Post by CommunistCatgirl »

Twisted_Code wrote: ↑Mon May 06, 2024 3:43 am I can practically hear the artillery shell whizzing overhead when you talk about Client-Side Decoration. Admittedly I have very limited experience with Linux (so take everything I am about to say with a grain of salt please!), but it seems pretty strange to have to add your own decorations if every other app is also having decorations and everyone in the ecosystem pretty much agrees on having a title bar... and the server just doesn't implement a universal option to take the load off clients. Even though libdecor exists, that just kind of makes dependency hell worse, even if by inaction. At the absolute bare minimum, it means you need another dependency in your build scripts, and so does everyone else that wants this otherwiseseemingly-trivial feature.

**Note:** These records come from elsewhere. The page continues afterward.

(** What a reply of the extraction collaborator makes of a loop pass. *)
Definition kind_of_reply (reply : llm_reply) : kind :=
  match reply with
  | Raised => Skip
  | Parsed (JObject d) => if truthy (JObject d) then Insert else Skip
  | Parsed (JOther b) => if b then Abort else Skip
  end.

(** What a reply of the geocoding collaborator makes of a loop pass. *)
Definition kind_of_geo (reply : Geocoder.geo_reply) : kind :=
  match reply with
  | Geocoder.GeoFound _ _ => Insert
  | Geocoder.GeoNone => Skip
  | Geocoder.GeoRaised => Abort
  end.

End AntiJoin.

(** The key discipline of the derived tables: the SERIAL ids are unique and
    below their sequence, and the source-id column is unique. *)
Definition report_keys_ok (db : DB) : Prop :=
  NoDup (ir_id <$> incident_reports db)
  ∧ (∀ r, r ∈ incident_reports db → ir_id r < incident_reports_seq db)
  ∧ NoDup (ir_original_tweet_id <$> incident_reports db).

Definition event_keys_ok (db : DB) : Prop :=
  NoDup (fr_id <$> final_report db)
  ∧ (∀ ev, ev ∈ final_report db → fr_id ev < final_report_seq db).

Definition geocoded_keys_ok (db : DB) : Prop :=
  NoDup (gt_id <$> geocoded_tweets db)
  ∧ (∀ g, g ∈ geocoded_tweets db → gt_id g < geocoded_tweets_seq db)
  ∧ NoDup (gt_source_report_id <$> geocoded_tweets db).

(** The extractor's loop over [items] gets as far as item [i]: no reply
    to an earlier item was a truthy value other than an object, the one
    reply that makes [extracted_data.get] raise and ends the batch. *)
Definition reaches (oracle : llm) (items : list tweet) (i : nat) : Prop :=
  ∀ j t, (j < i)%nat → items !! j = Some t →
         oracle j (tw_text t) ≠ Parsed (JOther true).

(** ** Stores and collaborators for the failure and classifier cases *)

Module FailureScenario.

(** Two tweets without a report. *)
Definition two_tweets : DB :=
  set_tweets (λ _, [{| tw_id := 1; tw_text := "Road flooded"; tw_created_at := 0;
                       tw_status := "unclassified" |};
                    {| tw_id := 2; tw_text := "Bridge closed"; tw_created_at := 1;
                       tw_status := "unclassified" |}]) empty_db.

(** A language model that answers the first item with an object that has
    the issue only, and every later item with a JSON list. *)
Definition llm_partial_then_list : llm :=
  λ i _, match i with
         | O => Parsed (JObject {[ "issue" := "flooding" ]})
         | S _ => Parsed (JOther true)
         end.

End FailureScenario.

Module ClassifierScenario.

(** Tweet 41 was classified actionable by an earlier run; tweets 42 and 43
    are new. *)
Definition store : DB :=
  {| tweets := [{| tw_id := 41; tw_text := "Wall collapsed"; tw_created_at := 0;
                   tw_status := "classified" |};
                {| tw_id := 42; tw_text := "Water entering houses"; tw_created_at := 1;
                   tw_status := "unclassified" |};
                {| tw_id := 43; tw_text := "Lovely rain today"; tw_created_at := 2;
                   tw_status := "unclassified" |}];
     actionable_tweets := [{| at_id := 1; at_source_tweet_id := 41;
                              at_original_tweet_text := "Wall collapsed" |}];
     incident_reports := []; final_report := []; geocoded_tweets := [];
     actionable_tweets_seq := 2; incident_reports_seq := 1;
     final_report_seq := 1; geocoded_tweets_seq := 1 |}.

(** A language model that finds the flooded houses actionable and the
    rest noise. *)
Definition llm_labels : llm :=
  λ _ text,
    Parsed (JObject {[ "classification" :=
                         if decide (text = "Water entering houses")
                         then "Actionable" else "Noise" ]}).

End ClassifierScenario.

(** ** A store for the geocoding stage *)

Module GeoScenario.

Definition event (id : Z) (loc : string) : final_report_row :=
  {| fr_id := id; fr_event_summary := "Flooding reported";
     fr_event_location := loc; fr_source_incident_ids := [1; 2];
     fr_number_of_reports := 2 |}.

(** Two Events; the first was geocoded by an earlier run and dispatched
    since. *)
Definition store : DB :=
  {| tweets := []; actionable_tweets := []; incident_reports := [];
     final_report := [event 1 "Gandhi Nagar"; event 2 "Katpadi Road"];
     geocoded_tweets := [Api.sample_row 1 "dispatched"];
     actionable_tweets_seq := 1; incident_reports_seq := 1;
     final_report_seq := 3; geocoded_tweets_seq := 2 |}.

(** A geocoder that finds every place, and one that finds none. *)
Definition found : Geocoder.geocoder := λ _ _, Geocoder.GeoFound 12 79.

Definition not_found : Geocoder.geocoder := λ _ _, Geocoder.GeoNone.

End GeoScenario.

(** ** SMS intake ([load_sms_data.py]) *)

Module SmsLoader.

(** [sms_reports (id SERIAL PRIMARY KEY, sender_number, recipient_number,
    message_body, message_sid TEXT UNIQUE NOT NULL)]; [received_at] is
    filled by its default and read by nothing. *)
Record sms_report := {
  sr_id : Z;
  sr_sender_number : string;
  sr_recipient_number : string;
  sr_message_body : string;
  sr_message_sid : string
}.

Record SmsDB := {
  sms_reports : list sms_report;
  sms_reports_seq : Z
}.

(** One element of the JSON file: an object whose values are strings. *)
Definition message := gmap string string.

(** The parameters of one INSERT. *)
Record sms_values := {
  sv_from : string;
  sv_to : string;
  sv_body : string;
  sv_sid : string
}.

(** [(msg['from'], msg['to'], msg['body'], msg['messageSid'])]; [None] is
    the KeyError of a missing key. *)
Definition sms_tuple (msg : message) : option sms_values :=
  f ← msg !! "from"; t ← msg !! "to"; b ← msg !! "body"; s ← msg !! "messageSid";
  Some {| sv_from := f; sv_to := t; sv_body := b; sv_sid := s |}.

(** [INSERT INTO sms_reports ... ON CONFLICT (message_sid) DO NOTHING] *)
Definition sql_insert_sms (v : sms_values) (db : SmsDB) : SmsDB :=
  {| sms_reports :=
       if decide (sv_sid v ∈ sr_message_sid <$> sms_reports db)
       then sms_reports db
       else sms_reports db ++ [{| sr_id := sms_reports_seq db;
                                  sr_sender_number := sv_from v;
                                  sr_recipient_number := sv_to v;
                                  sr_message_body := sv_body v;
                                  sr_message_sid := sv_sid v |}];
     sms_reports_seq := sms_reports_seq db + 1 |}.

(** [extras.execute_batch]: the statement once per parameter tuple, in
    order, in the one transaction that [insert_sms_data] commits. *)
Definition execute_batch (rows : list sms_values) (db : SmsDB) : SmsDB :=
  foldl (λ db v, sql_insert_sms v db) db rows.

(** [insert_sms_data]: the list comprehension is evaluated in full before
    the first statement runs. *)
Definition insert_sms_data (sms_data : list message) (db : SmsDB) : SmsDB * run_end :=
  match mapM sms_tuple sms_data with
  | Some rows => (execute_batch rows db, Completed)
  | None => (db, Aborted "KeyError")
  end.

(** The script's main block, given what [read_sms_from_json] returned:
    [None] for a missing or unparseable file. An empty list is falsy. *)
Definition main (file : option (list message)) (db : SmsDB) : SmsDB * run_end :=
  match file with
  | Some (msg :: rest) => insert_sms_data (msg :: rest) db
  | _ => (db, Completed)
  end.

I've been considering switching to Linux recently, or at least setting up my computer so that it can dual boot and I can at least begin to phase Microshit out of my life. Based on a KDE vs. GNOME article I read on itsfoss, I don't really understand why GNOME is so popular in the first place. It sounds like it's main advantage is a cleaner interface and a unique workflow, but KDE offers more room for customization, a bigger arsenal of apps, a very busy contributor community... all of this and your complaint coupled with the fact I'm coming from Windows and would prefer having a taskbar and stuff, I think the choice for me would be clear even if it's not so one-sided for someone else.
The problem is not whether or not everyone agrees on having a title bar, the issue is what is the title bar. In fact on all platforms "header bars" (however you wanna call them) that combine the application header with the close buttons and different app actions and graphics on the window decoration are being favoured over plain title bars that take up a whole row of your screen doing almost nothing. I will point you to the previous discussion for why doing it client-side is not such a big load and why server-side is not something that can/should be done.

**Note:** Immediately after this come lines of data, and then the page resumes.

(** * ciSignature: the resolved signature of a method

    A shallow embedding of [src/hotspot/share/ci/ciSignature.cpp].

    A [ciSignature] holds the descriptor symbol, the accessing class, the
    array [_types] of resolved element types (parameters first, the return
    type last) and the cached [_size] / [_count].  C++ [assert]s are
    modelled as failures of a small error monad, pointer identity of
    canonical [ciType] objects as equality of the values below.  The
    [int]s [_size], [_count] and [index] are integers of Z: a descriptor
    symbol is at most 65535 bytes long, so the two counters never leave
    the range of an int. *)

From Stdlib Require Import String List ZArith Bool Lia.
Import ListNotations.
Local Open Scope Z_scope.

(** ** Assertion failures *)

Inductive failure : Type :=
| OutOfBounds        (* ciSignature: assert(index < _count, "out of bounds") *)
| IllegalIndex       (* GrowableArray::at: "illegal index" *)
| NotAValueType      (* ciWrapper: "should only be used for value types" *)
| NeedOriginOfAccess (* assert(accessing_klass != NULL, "need origin of access") *).

Inductive result (A : Type) : Type :=
| Ok (a : A)
| Fail (f : failure).
Arguments Ok {A} a.
Arguments Fail {A} f.

Definition bind {A B : Type} (r : result A) (k : A -> result B) : result B :=
  match r with
  | Ok a => k a
  | Fail f => Fail f
  end.

Definition vmassert (b : bool) (f : failure) : result unit :=
  if b then Ok tt else Fail f.

Declare Scope result_scope.
Delimit Scope result_scope with result.
Notation "x <- c1 ;; c2" := (bind c1 (fun x => c2))
  (at level 61, c1 at next level, right associativity) : result_scope.
Notation "c1 ;;; c2" := (bind c1 (fun _ => c2))
  (at level 61, right associativity) : result_scope.
Local Open Scope result_scope.

Definition succeeds {A : Type} (r : result A) : bool :=
  match r with Ok _ => true | Fail _ => false end.

(** ** Basic types and their word sizes (globalDefinitions.hpp) *)

Inductive BasicType : Type :=
| T_BOOLEAN | T_CHAR | T_FLOAT | T_DOUBLE | T_BYTE | T_SHORT | T_INT | T_LONG
| T_OBJECT | T_ARRAY | T_VALUETYPE | T_VOID.

Definition BasicType_eqb (a b : BasicType) : bool :=
  match a, b with
  | T_BOOLEAN, T_BOOLEAN | T_CHAR, T_CHAR | T_FLOAT, T_FLOAT
  | T_DOUBLE, T_DOUBLE | T_BYTE, T_BYTE | T_SHORT, T_SHORT
  | T_INT, T_INT | T_LONG, T_LONG | T_OBJECT, T_OBJECT
  | T_ARRAY, T_ARRAY | T_VALUETYPE, T_VALUETYPE | T_VOID, T_VOID => true
  | _, _ => false
  end.

(** Modelled from the spec: [is_reference_type] is declared outside this
    file; a token is a reference when it names a class, an array or a
    value type. *)
Definition is_reference_type (t : BasicType) : bool :=
  match t with
  | T_OBJECT | T_ARRAY | T_VALUETYPE => true
  | _ => false
  end.

(** Modelled from the spec: the table [type2size] is declared outside this
    file; a slot is one machine word, wide primitives take two, and void
    takes none. *)
Definition type2size (t : BasicType) : Z :=
  match t with
  | T_DOUBLE | T_LONG => 2
  | T_VOID => 0
  | _ => 1
  end.

(** ** The type entities (ciType and its subclasses)

    Modelled from the spec: the classes [ciType], [ciKlass],
    [ciInstanceKlass], [ciValueKlass] and [ciWrapper] are declared outside
    this file.  A class is identified by its canonical handle [id]; an
    instance class or array class may be an unloaded placeholder; a value
    class is always loaded.  A wrapper decorates another type and records
    that it is never null. *)

Inductive ciKlass : Type :=
| ciInstanceKlass (id : nat) (loaded : bool)
| ciValueKlass (id : nat)
| ciArrayKlass (id : nat) (loaded : bool).

Inductive ciType : Type :=
| ciPrimitive (bt : BasicType)
| ciKlassType (k : ciKlass)
| ciWrapper (inner : ciType).

(** Modelled from the spec: ciKlass::is_valuetype is declared outside this
    file; only a loaded value class reports as a value type. *)
Definition ciKlass_is_valuetype (k : ciKlass) : bool :=
  match k with ciValueKlass _ => true | _ => false end.

(** Modelled from the spec: ciKlass::is_instance_klass is declared
    outside this file; class references and value classes are instance
    classes, array classes are not. *)
Definition ciKlass_is_instance_klass (k : ciKlass) : bool :=
  match k with ciArrayKlass _ _ => false | _ => true end.

(** Modelled from the spec: ciKlass::is_loaded is declared outside this
    file; it tells a resolved class from an unloaded placeholder. *)
Definition ciKlass_is_loaded (k : ciKlass) : bool :=
  match k with
  | ciInstanceKlass _ l => l
  | ciValueKlass _ => true
  | ciArrayKlass _ l => l
  end.

(** Modelled from the spec: ciKlass::basic_type is declared outside this
    file; every class is a one-word reference. *)
Definition ciKlass_basic_type (k : ciKlass) : BasicType :=
  match k with
  | ciInstanceKlass _ _ => T_OBJECT
  | ciValueKlass _ => T_VALUETYPE
  | ciArrayKlass _ _ => T_ARRAY
  end.

(** Identity of class entities: the canonical handle and the variant. *)
Definition ciKlass_eqb (a b : ciKlass) : bool :=
  match a, b with
  | ciInstanceKlass i l, ciInstanceKlass j m => Nat.eqb i j && Bool.eqb l m
  | ciValueKlass i, ciValueKlass j => Nat.eqb i j
  | ciArrayKlass i l, ciArrayKlass j m => Nat.eqb i j && Bool.eqb l m
  | _, _ => false
  end.

(** Modelled from the spec: ciType::make(BasicType) is declared outside
    this file; it gives the canonical entity of a primitive. *)
Definition ciType_make (bt : BasicType) : ciType := ciPrimitive bt.

(** Modelled from the spec: ciType::is_valuetype is declared outside this
    file; a primitive or a wrapper is not a value type. *)
Definition ciType_is_valuetype (t : ciType) : bool :=
  match t with
  | ciKlassType k => ciKlass_is_valuetype k
  | _ => false
  end.

Definition ciType_is_wrapper (t : ciType) : bool :=
  match t with ciWrapper _ => true | _ => false end.

(** Modelled from the spec: unwrap is declared outside this file;
    ciType::unwrap returns the receiver, ciWrapper::unwrap the wrapped
    type. *)
Definition ciType_unwrap (t : ciType) : ciType :=
  match t with
  | ciWrapper inner => inner
  | _ => t
  end.

(** Modelled from the spec: is_never_null is declared outside this file;
    only a wrapper answers true. *)
Definition ciType_is_never_null (t : ciType) : bool :=
  match t with ciWrapper _ => true | _ => false end.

As for the dependency hell, wayland is still miles ahead of X11. As I said above if you're using a toolkit then that toolkit is already doing way more complex things, pulling way more complex libraries and all that work a toolkit does anyway can be used to handle a CSD. For a trivial or minimal client then libdecor is needed, but that client is probably already pulling a lot of deps for doing all sorts of also trivial-on-their-own things. I'm not saying yet another dep is awesome, but wayland is still a really mininal protocol with 2 (to 4, depending on how you count them) core deps that everything needs regardless of how complex your app gets and for most application it's 0 extra deps beyond your toolkit while for some more extremes cases when it comes to windowing (games) it's like 1 extra with a few transitives.

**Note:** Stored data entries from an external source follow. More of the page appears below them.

(** * A shallow embedding of the AWS public-pricing cost plugin

    The development follows [internal/plugin]: request validation
    ([ValidateActualCostRequest], [validateTimestamps], [parseResourceFromARN]),
    the actual-cost fallback ([GetActualCost], [parseResourceFromRequest]) and
    the recommendation heuristics ([GetRecommendations] and the three
    generators behind it).

    Conventions.
    - Go's [float64] is Rocq's primitive binary64 float, so every arithmetic
      step and every comparison of the source is the IEEE operation itself,
      each rounded on its own (no fused multiply-add).
    - Go's [int]/[int64] are [Z]; the places where the source can leave the
      64-bit range are written out (the wrap-around of the additions in
      [time.Unix], saturation in [Time.Sub], range errors in [Atoi]).
    - [map[string]string] is [gmap string string]; a nil map is [None].
    - [(T, error)] results are [Result T]; logging has no observable result
      and is left out. *)

From Stdlib Require Import ZArith String Ascii List Floats Uint63 Lia.
From stdpp Require Import base option gmap strings list fin_maps pretty.

#[local] Open Scope string_scope.
#[local] Open Scope Z_scope.

(** Decimal constants such as [0.9] denote the nearest binary64 value, in Go
    as here. *)
#[local] Set Warnings "-inexact-float".

(** ** Go values: errors, results, numbers *)

Module Go.

(** [google.golang.org/grpc/codes] (the two codes the plugin uses). *)
Inductive Code := InvalidArgument | FailedPrecondition.

(** [pbc.ErrorCode] (the two codes the plugin uses). *)
Inductive ErrorCode :=
| ERROR_CODE_INVALID_RESOURCE
| ERROR_CODE_UNSUPPORTED_REGION.

(** The [error] values the plugin builds.
    - [Errorf]: [fmt.Errorf(msg)], and errors of helpers described by text;
    - [StatusError]: [status.Error(code, msg)];
    - [ErrorWithID]: [p.newErrorWithID(traceID, code, msg, errorCode)];
    - [RegionMismatch]: the [FailedPrecondition] status that
      [RegionMismatchError] returns once its details are attached: the code
      [ERROR_CODE_UNSUPPORTED_REGION] with the [trace_id], [plugin_region],
      [resource_region] and [required_region] entries (the last one is the
      plugin region again). *)
Inductive error :=
| Errorf (msg : string)
| StatusError (c : Code) (msg : string)
| ErrorWithID (traceID : string) (c : Code) (msg : string) (ec : ErrorCode)
| RegionMismatch (traceID pluginRegion resourceRegion : string).

Definition codeName (c : Code) : string :=
  match c with
  | InvalidArgument => "InvalidArgument"
  | FailedPrecondition => "FailedPrecondition"
  end.

(** [err.Error()]: a gRPC status error prints its code and description. *)
Definition ErrorText (e : error) : string :=
  match e with
  | Errorf msg => msg
  | StatusError c msg
  | ErrorWithID _ c msg _ => "rpc error: code = " +:+ codeName c +:+ " desc = " +:+ msg
  | RegionMismatch _ _ _ =>
      "rpc error: code = " +:+ codeName FailedPrecondition +:+ " desc = region mismatch"
  end.

Inductive Result (A : Type) :=
| Ok (a : A)
| Err (e : error).
Arguments Ok {A} a.
Arguments Err {A} e.

Definition bind {A B} (r : Result A) (k : A -> Result B) : Result B :=
  match r with
  | Ok a => k a
  | Err e => Err e
  end.

Definition isOk {A} (r : Result A) : bool :=
  match r with Ok _ => true | Err _ => false end.

(** [m[k]] on a possibly nil map: the zero value when the key is absent. *)
Definition index (m : option (gmap string string)) (k : string) : string :=
  default "" (m ≫= (.!! k)).

(** [v, ok := m[k]]. *)
Definition commaOk (m : option (gmap string string)) (k : string) : option string :=
  m ≫= (.!! k).

Definition minInt64 : Z := - 2 ^ 63.
Definition maxInt64 : Z := 2 ^ 63 - 1.
Definition inInt64 (z : Z) : bool := (minInt64 <=? z) && (z <=? maxInt64).

(** [float64(n)] for an [int] [n]: the nearest binary64, ties to even. *)
Definition float64_of_int (n : Z) : float :=
  if n =? minInt64 then (-9223372036854775808)%float
  else if n <? 0 then PrimFloat.opp (PrimFloat.of_uint63 (Uint63.of_Z (- n)))
  else PrimFloat.of_uint63 (Uint63.of_Z n).

(** [x > y] on [float64]. *)
Definition fgt (x y : float) : bool := PrimFloat.ltb y x.

Definition isNaN (x : float) : bool := negb (PrimFloat.eqb x x).

End Go.
Export Go.

(** [Result] is an error monad; [x ← r; k] stops at the first error, as the
    source's [if err != nil { return nil, err }] does. *)
#[global] Instance Result_ret : MRet Result := @Ok.
#[global] Instance Result_bind : MBind Result := fun A B k r => Go.bind r k.

(** ** [time] and [timestamppb] *)

Module GoTime.

(** [timestamppb.Timestamp]: [Seconds] is an [int64] and [Nanos] an
    [int32]. *)
Record Timestamp := mkTimestamp { Seconds : Z; Nanos : Z }.

(** A [time.Time] without monotonic reading: the [int64] count of seconds
    since January 1 of year 1, and the nanoseconds within the second. *)
Record Time := mkTime { sec : Z; nsec : Z }.

Definition nanosPerSecond : Z := 1000000000.

(** [unixToInternal]: the seconds from year 1 to 1970. *)
Definition unixToInternal : Z := 62135596800.

(** The value an [int64] operation keeps of the exact result [z]. *)
Definition wrapInt64 (z : Z) : Z := (z + 2 ^ 63) mod 2 ^ 64 - 2 ^ 63.

(** [time.Unix(sec, nsec)]: [nsec] outside [0, 1e9) is carried into [sec]
    ([n := nsec / 1e9; sec += n; nsec -= n * 1e9; if nsec < 0 { nsec += 1e9;
    sec-- }], the division truncating), then [unixTime] stores
    [sec + unixToInternal]. Each operation on [sec] is an [int64] operation
    and wraps around. *)
Definition Unix (s n : Z) : Time :=
  let '(s, n) :=
    if (n <? 0) || (nanosPerSecond <=? n) then
      let q := Z.quot n nanosPerSecond in
      let s := wrapInt64 (s + q) in
      let n := n - q * nanosPerSecond in
      if n <? 0 then (wrapInt64 (s - 1), n + nanosPerSecond) else (s, n)
    else (s, n) in
  mkTime (wrapInt64 (s + unixToInternal)) n.

(** [ts.AsTime()]. *)
Definition AsTime (ts : Timestamp) : Time := Unix (Seconds ts) (Nanos ts).

Definition After (t u : Time) : bool :=
  (sec u <? sec t) || ((sec t =? sec u) && (nsec u <? nsec t)).

Definition Before (t u : Time) : bool :=
  (sec t <? sec u) || ((sec t =? sec u) && (nsec t <? nsec u)).

(** A [time.Duration] is an [int64] count of nanoseconds. *)
Definition Duration := Z.
Definition Hour : Duration := 3600 * nanosPerSecond.

(** [t.Sub(u)]: the difference of the two stored instants, saturated at the
    ends of [int64]. *)
Definition Sub (t u : Time) : Duration :=
  let d := (sec t - sec u) * nanosPerSecond + (nsec t - nsec u) in
  if inInt64 d then d
  else if Before t u then minInt64 else maxInt64.

(** [d.Hours()]: whole hours plus the fractional rest, as the library
    computes it. *)
Definition Hours (d : Duration) : float :=
  (float64_of_int (Z.quot d Hour)
   + float64_of_int (Z.rem d Hour) / 3600000000000)%float.

End GoTime.
Export GoTime.

(** ** [strconv] *)

Module Strconv.

Definition digitValue (c : ascii) : option Z :=
  let n := Z.of_N (N_of_ascii c) in
  if (48 <=? n) && (n <=? 57) then Some (n - 48) else None.

Fixpoint digits (acc : Z) (s : string) : option Z :=
  match s with
  | EmptyString => Some acc
  | String c rest =>
      match digitValue c with
      | Some d => digits (10 * acc + d) rest
      | None => None
      end
  end.

(** Unsigned decimal: at least one digit, digits only. *)
Definition unsignedDecimal (s : string) : option Z :=
  match s with
  | EmptyString => None
  | _ => digits 0 s
  end.

(** [strconv.Atoi]: an optional sign and decimal digits; [None] stands for
    the syntax error and for the range error outside [int64]. *)
Definition Atoi (s : string) : option Z :=
  let signed :=
    match s with
    | String "-" rest => Z.opp <$> unsignedDecimal rest
    | String "+" rest => unsignedDecimal rest
    | _ => unsignedDecimal s
    end in
  n ← signed; if inInt64 n then Some n else None.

Happy you are looking to linux as an alternative, I wish you smooth sailing. Unfortunately the article you quoted has several major issues (and it's not the exception by any means, most things you'll see online border on misinformation). I will try to be brief: The article is from 2023 but it showcases a 2-year-old release of GNOME for the time it was written. As for the app ecosystem, look at the flathub home page and notice how many are libadwaita (gnome's toolkit library) apps, it's hard to compare but it's not a clear win on either side imho. As for the customisation yes it's true, you can change a lot on KDE, whether or not you'd want to or can is another discussion. Fun history lesson: GNOME used to also go hard on customisation until they realised too many settings makes it impossible for them to maintain their software and keep it free of bugs. In the KDE community there the concept of settings you shouldn't change because they will cause instability. Personally I don't think that's a great experience but if you want to mess with it to find something you like I think you should do it. As for resource usage the test done is ridiculous. Not even using the same distro is already adding too many variables to measure anything correctly. Also more RAM usage doesn't mean it runs slower (in fact there are often tradeoffs where you pick one or the other). Ironically however on linux desktops the biggest ram user is packagekit and not the desktop for reasons I won't get into, fortunately that's on its way out. Now, the reasons distros pick GNOME over KDE are many and the article doesn't bother mentioning range from accessibilty to the fact that gnome syncs their release cycle with distros to make it easy for them.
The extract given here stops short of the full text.